#### Task brief
Take the lines below between the one holding "Definition finish (s" and the one holding "Definition on_html_ready (h", inclusive, and copy them exactly. Add nothing.

-------- Dataset excerpts --------

(** * RPN anchor targets and box transforms of tf-eager-fasterrcnn

    A shallow embedding of

      - [detection/core/bbox/transforms.py]
        ([bbox2delta], [delta2bbox], [bbox_clip]) and
      - [detection/core/anchor/anchor_target.py]
        ([AnchorTarget._build_single_target], [AnchorTarget.build_targets])

    together with the properties that the specification states about
    them.

    Number model.  Image coordinates and IoU values are finite
    floating-point numbers; every finite float is a rational, and the
    operations used on them by the matching code (comparison, minimum,
    maximum) are exact, so they are modelled in [Q] and stay
    executable.  The box parameterization needs [log] and [exp] and can
    leave the finite numbers (division by zero, logarithm of zero), so
    it is modelled in [f32]: the real numbers extended by the IEEE-754
    special values, with exact (unrounded) arithmetic on the finite
    ones. *)

From Stdlib Require Import List Bool Arith ZArith QArith Qminmax Qreals.
From Stdlib Require Import Reals Lra Lia Permutation Sorted.
Import ListNotations.
Definition timed_out_msg : string :=
  "Timed out (partial content may be available)".
Definition load_failed_msg : string :=
  "Page load reported failure (content may be incomplete)".

Definition with_result (s : state) (r : ExtractionResult) : state :=
  mkState (settled s) (load_ok s) (stability_active s) (timeout_active s) r
    (text_pending s) (html_pending s) (eng_title s) (eng_url s).
Definition with_load_ok (s : state) (b : bool) : state :=
  mkState (settled s) b (stability_active s) (timeout_active s) (result s)
    (text_pending s) (html_pending s) (eng_title s) (eng_url s).
Definition with_stability (s : state) (b : bool) : state :=
  mkState (settled s) (load_ok s) b (timeout_active s) (result s)
    (text_pending s) (html_pending s) (eng_title s) (eng_url s).
Definition with_timeout (s : state) (b : bool) : state :=
  mkState (settled s) (load_ok s) (stability_active s) b (result s)
    (text_pending s) (html_pending s) (eng_title s) (eng_url s).
Definition with_text_pending (s : state) (n : nat) : state :=
  mkState (settled s) (load_ok s) (stability_active s) (timeout_active s)
    (result s) n (html_pending s) (eng_title s) (eng_url s).
Definition with_html_pending (s : state) (n : nat) : state :=
  mkState (settled s) (load_ok s) (stability_active s) (timeout_active s)
    (result s) (text_pending s) n (eng_title s) (eng_url s).
Definition with_settled (s : state) (b : bool) : state :=
  mkState b (load_ok s) (stability_active s) (timeout_active s) (result s)
    (text_pending s) (html_pending s) (eng_title s) (eng_url s).

(** [__init__]: nothing armed, nothing outstanding, the engine on a blank page. *)
Definition new_page : state :=
  mkState false false false false empty_result 0 0 "" "".

(** [start_loading]: [self._result.url = url]; [self._timeout_timer.start()];
    [self.load(QUrl(url))]. *)
Definition start_loading (u : string) (s : state) : state :=
  with_timeout (with_result s (set_url (result s) u)) true.

(** [_on_load_finished] *)
Definition on_load_finished (ok : bool) (s : state) : state * list effect :=
  if settled s then (s, [])
  else
    let s1 := if ok then with_load_ok s true else s in
    (with_stability s1 true, []).

(** [_extract_content]: title and url are read from the engine, the text is
    requested, then the error is set. *)
Definition extract_content (timed_out : bool) (s : state) : state * list effect :=
  if settled s then (s, [])
  else
    let r1 := set_url (set_title (result s) (eng_title s)) (eng_url s) in
    let s1 := with_text_pending (with_result s r1) (S (text_pending s)) in
    let r2 :=
      if timed_out then set_error r1 timed_out_msg
      else if negb (load_ok s) then set_error r1 load_failed_msg
      else r1 in
    (with_result s1 r2, [ReqText]).

(** [_on_timeout] *)
Definition on_timeout (s : state) : state * list effect :=
  if settled s then (s, [])
  else extract_content true (with_stability s false).

(** [_finish] *)
Definition finish (s : state) : state * list effect :=
  let s1 := with_stability (with_timeout (with_settled s true) false) false in
  (s1, [Emit (result s1)]).

(** [_on_text_ready] *)
Definition on_text_ready (t : string) (s : state) : state * list effect :=
  if settled s then (s, [])
  else
    let s1 := with_result s (set_text (result s) t) in
    (with_html_pending s1 (S (html_pending s1)), [ReqHtml]).

(** [_on_html_ready] *)
Definition on_html_ready (h : string) (s : state) : state * list effect :=
  if settled s then (s, [])
  else finish (with_result s (set_html (result s) h)).

(** One delivery by the event loop.  A single-shot timer is disarmed when it
    fires; a callback is consumed when it is delivered. *)
Definition step (s : state) (e : event) : option (state * list effect) :=
  match e with
  | LoadFinished ok => Some (on_load_finished ok s)
  | StabilityTimeout =>
      if stability_active s then Some (extract_content false (with_stability s false))
      else None
  | TimeoutTimeout =>
      if timeout_active s then Some (on_timeout (with_timeout s false))
      else None
  | TextReady t =>
      match text_pending s with
      | O => None
      | S n => Some (on_text_ready t (with_text_pending s n))
      end
  | HtmlReady h =>
      match html_pending s with
      | O => None
      | S n => Some (on_html_ready h (with_html_pending s n))
      end
  | Navigated t u =>
      Some (mkState (settled s) (load_ok s) (stability_active s) (timeout_active s)
              (result s) (text_pending s) (html_pending s) t u, [])
  end.

(** A run of the event loop: [None] when some event was not deliverable. *)
Fixpoint run (s : state) (es : list event) : option (state * list effect) :=
  match es with
  | [] => Some (s, [])
  | e :: es' =>
      match step s e with
      | None => None
      | Some (s1, f1) =>
          match run s1 es' with
          | None => None
          | Some (s2, f2) => Some (s2, f1 ++ f2)
          end
      end
  end.

Fixpoint count_emits (fs : list effect) : nat :=
  match fs with
  | [] => 0
  | Emit _ :: fs' => S (count_emits fs')
  | _ :: fs' => count_emits fs'
  end.

End WebPage.

(** ** Python exceptions and fallible code

    An exception is its class name and [str(e)].  Every exception raised by
    the collaborators below (urllib, Qt PDF) is an [Exception] subclass. *)

Inductive exn := Exn (cls : string) (msg : string).

Definition str_exn (e : exn) : string := match e with Exn _ m => m end.

Inductive res (A : Type) := Ok (a : A) | Raise (e : exn).
Arguments Ok {A} a.
Arguments Raise {A} e.

Definition res_bind {A B : Type} (m : res A) (k : A -> res B) : res B :=
  match m with Ok a => k a | Raise e => Raise e end.

Notation "x <- m ;; k" := (res_bind m (fun x => k))
  (at level 61, m at next level, right associativity).

Fixpoint res_map {A B : Type} (f : A -> res B) (l : list A) : res (list B) :=
  match l with
  | [] => Ok []
  | a :: l' => b <- f a ;; bs <- res_map f l' ;; Ok (b :: bs)
  end.

(** ** Python [str] operations on ASCII strings *)

Module Str.

Definition ch (n : nat) : ascii := ascii_of_nat n.

Fixpoint find_char (c : ascii) (s : string) : option nat :=
  match s with
  | EmptyString => None
  | String x s' => if Ascii.eqb x c then Some 0 else option_map S (find_char c s')
  end.

(** [c in s] *)
Definition has_char (c : ascii) (s : string) : bool :=
  match find_char c s with Some _ => true | None => false end.

Fixpoint take (n : nat) (s : string) : string :=
  match n, s with
  | O, _ | _, EmptyString => EmptyString
  | S n', String x s' => String x (take n' s')
  end.

Fixpoint drop (n : nat) (s : string) : string :=
  match n, s with
  | O, _ => s
  | _, EmptyString => EmptyString
  | S n', String _ s' => drop n' s'
  end.

(** [s.split(c, 1)] when [c in s] *)
Definition split_once (c : ascii) (s : string) : option (string * string) :=
  match find_char c s with
  | Some i => Some (take i s, drop (S i) s)
  | None => None
  end.

(** [s.find(c, start)] *)
Definition find_from (c : ascii) (start : nat) (s : string) : option nat :=
  option_map (Nat.add start) (find_char c (drop start s)).

(** [s.rfind(c)] *)
Fixpoint rfind_char (c : ascii) (s : string) : option nat :=
  match s with
  | EmptyString => None
  | String x s' =>
      match rfind_char c s' with
      | Some i => Some (S i)
      | None => if Ascii.eqb x c then Some 0 else None
      end
  end.

Definition is_upper (c : ascii) : bool :=
  (65 <=? nat_of_ascii c)%nat && (nat_of_ascii c <=? 90)%nat.
Definition is_lower (c : ascii) : bool :=
  (97 <=? nat_of_ascii c)%nat && (nat_of_ascii c <=? 122)%nat.
Definition is_alpha (c : ascii) : bool := is_upper c || is_lower c.
Definition is_digit (c : ascii) : bool :=
  (48 <=? nat_of_ascii c)%nat && (nat_of_ascii c <=? 57)%nat.

Definition lower_char (c : ascii) : ascii :=
  if is_upper c then ascii_of_nat (nat_of_ascii c + 32) else c.

(** [s.lower()] *)
Fixpoint lower (s : string) : string :=
  match s with
  | EmptyString => EmptyString
  | String x s' => String (lower_char x) (lower s')
  end.

(** [s.rstrip(c)] *)
Fixpoint rstrip_char (c : ascii) (s : string) : string :=
  match s with
  | EmptyString => EmptyString
  | String x s' =>
      let r := rstrip_char c s' in
      match r with
      | EmptyString => if Ascii.eqb x c then EmptyString else String x EmptyString
      | _ => String x r
      end
  end.

Fixpoint rev_str (s : string) : string :=
  match s with
  | EmptyString => EmptyString
  | String x s' => (rev_str s' ++ String x EmptyString)%string
  end.

(** [s.endswith(suf)] *)
Definition endswith (s suf : string) : bool := String.prefix (rev_str suf) (rev_str s).

(** [needle in hay] *)
Fixpoint contains (needle hay : string) : bool :=
  String.prefix needle hay ||
  match hay with
  | EmptyString => false
  | String _ hay' => contains needle hay'
  end.

(** [sep.join(parts)] *)
Fixpoint join (sep : string) (parts : list string) : string :=
  match parts with
  | [] => EmptyString
  | [p] => p
  | p :: ps => (p ++ sep ++ join sep ps)%string
  end.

--------

#### Answer box
Definition finish (s : state) : state * list effect :=
  let s1 := with_stability (with_timeout (with_settled s true) false) false in
  (s1, [Emit (result s1)]).

(** [_on_text_ready] *)
Definition on_text_ready (t : string) (s : state) : state * list effect :=
  if settled s then (s, [])
  else
    let s1 := with_result s (set_text (result s) t) in
    (with_html_pending s1 (S (html_pending s1)), [ReqHtml]).

(** [_on_html_ready] *)
Definition on_html_ready (h : string) (s : state) : state * list effect :=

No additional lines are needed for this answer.